Among the records that follow, find the line with "Lemma py_endswith_inv s" and the line with "rewrite (create_new_filename_numbers t". Set down those lines and all lines between them exactly, without adding anything.

Data provided section start

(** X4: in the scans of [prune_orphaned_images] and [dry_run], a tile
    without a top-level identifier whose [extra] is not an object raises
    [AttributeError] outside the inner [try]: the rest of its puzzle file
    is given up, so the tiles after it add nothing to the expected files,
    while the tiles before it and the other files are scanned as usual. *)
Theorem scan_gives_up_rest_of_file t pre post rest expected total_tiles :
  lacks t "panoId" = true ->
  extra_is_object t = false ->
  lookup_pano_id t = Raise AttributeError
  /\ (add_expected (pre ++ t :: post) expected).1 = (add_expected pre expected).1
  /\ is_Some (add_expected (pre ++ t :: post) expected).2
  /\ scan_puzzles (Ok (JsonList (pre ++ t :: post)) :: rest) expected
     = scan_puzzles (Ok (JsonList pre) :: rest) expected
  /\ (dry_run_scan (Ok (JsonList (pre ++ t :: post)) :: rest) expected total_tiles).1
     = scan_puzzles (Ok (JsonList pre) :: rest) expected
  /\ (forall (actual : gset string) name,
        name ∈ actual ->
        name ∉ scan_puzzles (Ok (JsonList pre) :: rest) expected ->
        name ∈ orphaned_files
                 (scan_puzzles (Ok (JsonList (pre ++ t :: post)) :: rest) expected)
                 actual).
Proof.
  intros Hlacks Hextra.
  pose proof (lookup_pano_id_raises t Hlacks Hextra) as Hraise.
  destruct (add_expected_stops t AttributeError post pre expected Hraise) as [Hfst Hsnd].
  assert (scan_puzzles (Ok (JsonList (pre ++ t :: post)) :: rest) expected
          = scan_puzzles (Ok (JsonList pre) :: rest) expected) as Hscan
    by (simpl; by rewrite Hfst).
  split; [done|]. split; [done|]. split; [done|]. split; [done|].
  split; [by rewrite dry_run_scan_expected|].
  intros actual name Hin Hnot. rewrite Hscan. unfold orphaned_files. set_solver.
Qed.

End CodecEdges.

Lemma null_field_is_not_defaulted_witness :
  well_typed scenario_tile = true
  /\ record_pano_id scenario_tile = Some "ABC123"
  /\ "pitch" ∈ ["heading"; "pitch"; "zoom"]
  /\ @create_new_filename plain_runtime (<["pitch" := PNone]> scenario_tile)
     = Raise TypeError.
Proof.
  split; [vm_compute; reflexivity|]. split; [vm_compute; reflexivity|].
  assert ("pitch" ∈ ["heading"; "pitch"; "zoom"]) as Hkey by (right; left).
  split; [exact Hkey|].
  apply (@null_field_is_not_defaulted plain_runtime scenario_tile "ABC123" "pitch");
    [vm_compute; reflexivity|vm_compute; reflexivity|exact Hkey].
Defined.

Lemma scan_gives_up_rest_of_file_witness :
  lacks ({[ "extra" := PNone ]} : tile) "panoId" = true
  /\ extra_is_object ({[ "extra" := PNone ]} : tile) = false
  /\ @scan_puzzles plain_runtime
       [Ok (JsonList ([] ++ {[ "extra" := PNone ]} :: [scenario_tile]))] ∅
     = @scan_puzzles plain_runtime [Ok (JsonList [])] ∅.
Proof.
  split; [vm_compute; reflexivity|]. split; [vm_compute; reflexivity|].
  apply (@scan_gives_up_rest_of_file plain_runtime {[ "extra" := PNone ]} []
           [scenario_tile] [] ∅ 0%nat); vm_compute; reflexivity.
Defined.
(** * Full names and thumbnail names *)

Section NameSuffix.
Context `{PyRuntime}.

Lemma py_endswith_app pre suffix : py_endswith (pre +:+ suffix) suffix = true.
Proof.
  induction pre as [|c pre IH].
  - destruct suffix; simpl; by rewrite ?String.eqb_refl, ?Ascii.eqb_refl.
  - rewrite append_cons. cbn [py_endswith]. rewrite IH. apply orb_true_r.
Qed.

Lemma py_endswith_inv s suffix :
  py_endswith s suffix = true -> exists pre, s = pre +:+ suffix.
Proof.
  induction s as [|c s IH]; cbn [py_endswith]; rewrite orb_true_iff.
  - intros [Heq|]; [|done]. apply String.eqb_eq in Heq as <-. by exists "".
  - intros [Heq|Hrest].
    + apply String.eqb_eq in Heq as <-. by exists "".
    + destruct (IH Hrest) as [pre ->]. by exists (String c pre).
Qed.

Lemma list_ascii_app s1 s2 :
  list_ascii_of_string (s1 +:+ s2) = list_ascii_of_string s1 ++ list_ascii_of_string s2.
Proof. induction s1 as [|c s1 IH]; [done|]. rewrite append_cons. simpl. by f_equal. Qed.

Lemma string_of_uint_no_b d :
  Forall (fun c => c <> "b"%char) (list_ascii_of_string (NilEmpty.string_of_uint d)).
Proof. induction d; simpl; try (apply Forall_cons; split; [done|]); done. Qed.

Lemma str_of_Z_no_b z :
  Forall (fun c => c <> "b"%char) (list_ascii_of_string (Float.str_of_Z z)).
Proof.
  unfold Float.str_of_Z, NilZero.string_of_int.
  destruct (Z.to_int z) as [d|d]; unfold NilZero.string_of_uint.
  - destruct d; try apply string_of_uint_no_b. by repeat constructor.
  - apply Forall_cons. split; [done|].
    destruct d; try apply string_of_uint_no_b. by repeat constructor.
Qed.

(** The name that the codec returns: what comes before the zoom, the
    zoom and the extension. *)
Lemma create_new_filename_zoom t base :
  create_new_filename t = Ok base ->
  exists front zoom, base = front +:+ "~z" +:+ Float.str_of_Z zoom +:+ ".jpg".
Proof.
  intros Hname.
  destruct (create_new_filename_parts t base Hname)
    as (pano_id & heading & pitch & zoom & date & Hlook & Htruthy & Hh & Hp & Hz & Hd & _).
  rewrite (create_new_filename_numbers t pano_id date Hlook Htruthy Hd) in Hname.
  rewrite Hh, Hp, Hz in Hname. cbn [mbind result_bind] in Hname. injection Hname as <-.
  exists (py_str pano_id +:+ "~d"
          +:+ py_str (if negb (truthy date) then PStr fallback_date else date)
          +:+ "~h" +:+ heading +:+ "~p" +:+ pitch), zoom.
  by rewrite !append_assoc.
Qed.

Data provided section end

» Written answer
Lemma py_endswith_inv s suffix :
  py_endswith s suffix = true -> exists pre, s = pre +:+ suffix.
Proof.
  induction s as [|c s IH]; cbn [py_endswith]; rewrite orb_true_iff.
  - intros [Heq|]; [|done]. apply String.eqb_eq in Heq as <-. by exists "".
  - intros [Heq|Hrest].
    + apply String.eqb_eq in Heq as <-. by exists "".
    + destruct (IH Hrest) as [pre ->]. by exists (String c pre).
Qed.

Lemma list_ascii_app s1 s2 :
  list_ascii_of_string (s1 +:+ s2) = list_ascii_of_string s1 ++ list_ascii_of_string s2.
Proof. induction s1 as [|c s1 IH]; [done|]. rewrite append_cons. simpl. by f_equal. Qed.

Lemma string_of_uint_no_b d :
  Forall (fun c => c <> "b"%char) (list_ascii_of_string (NilEmpty.string_of_uint d)).
Proof. induction d; simpl; try (apply Forall_cons; split; [done|]); done. Qed.

Lemma str_of_Z_no_b z :
  Forall (fun c => c <> "b"%char) (list_ascii_of_string (Float.str_of_Z z)).
Proof.
  unfold Float.str_of_Z, NilZero.string_of_int.
  destruct (Z.to_int z) as [d|d]; unfold NilZero.string_of_uint.
  - destruct d; try apply string_of_uint_no_b. by repeat constructor.
  - apply Forall_cons. split; [done|].
    destruct d; try apply string_of_uint_no_b. by repeat constructor.
Qed.

(** The name that the codec returns: what comes before the zoom, the
    zoom and the extension. *)
Lemma create_new_filename_zoom t base :
  create_new_filename t = Ok base ->
  exists front zoom, base = front +:+ "~z" +:+ Float.str_of_Z zoom +:+ ".jpg".
Proof.
  intros Hname.
  destruct (create_new_filename_parts t base Hname)
    as (pano_id & heading & pitch & zoom & date & Hlook & Htruthy & Hh & Hp & Hz & Hd & _).
  rewrite (create_new_filename_numbers t pano_id date Hlook Htruthy Hd) in Hname.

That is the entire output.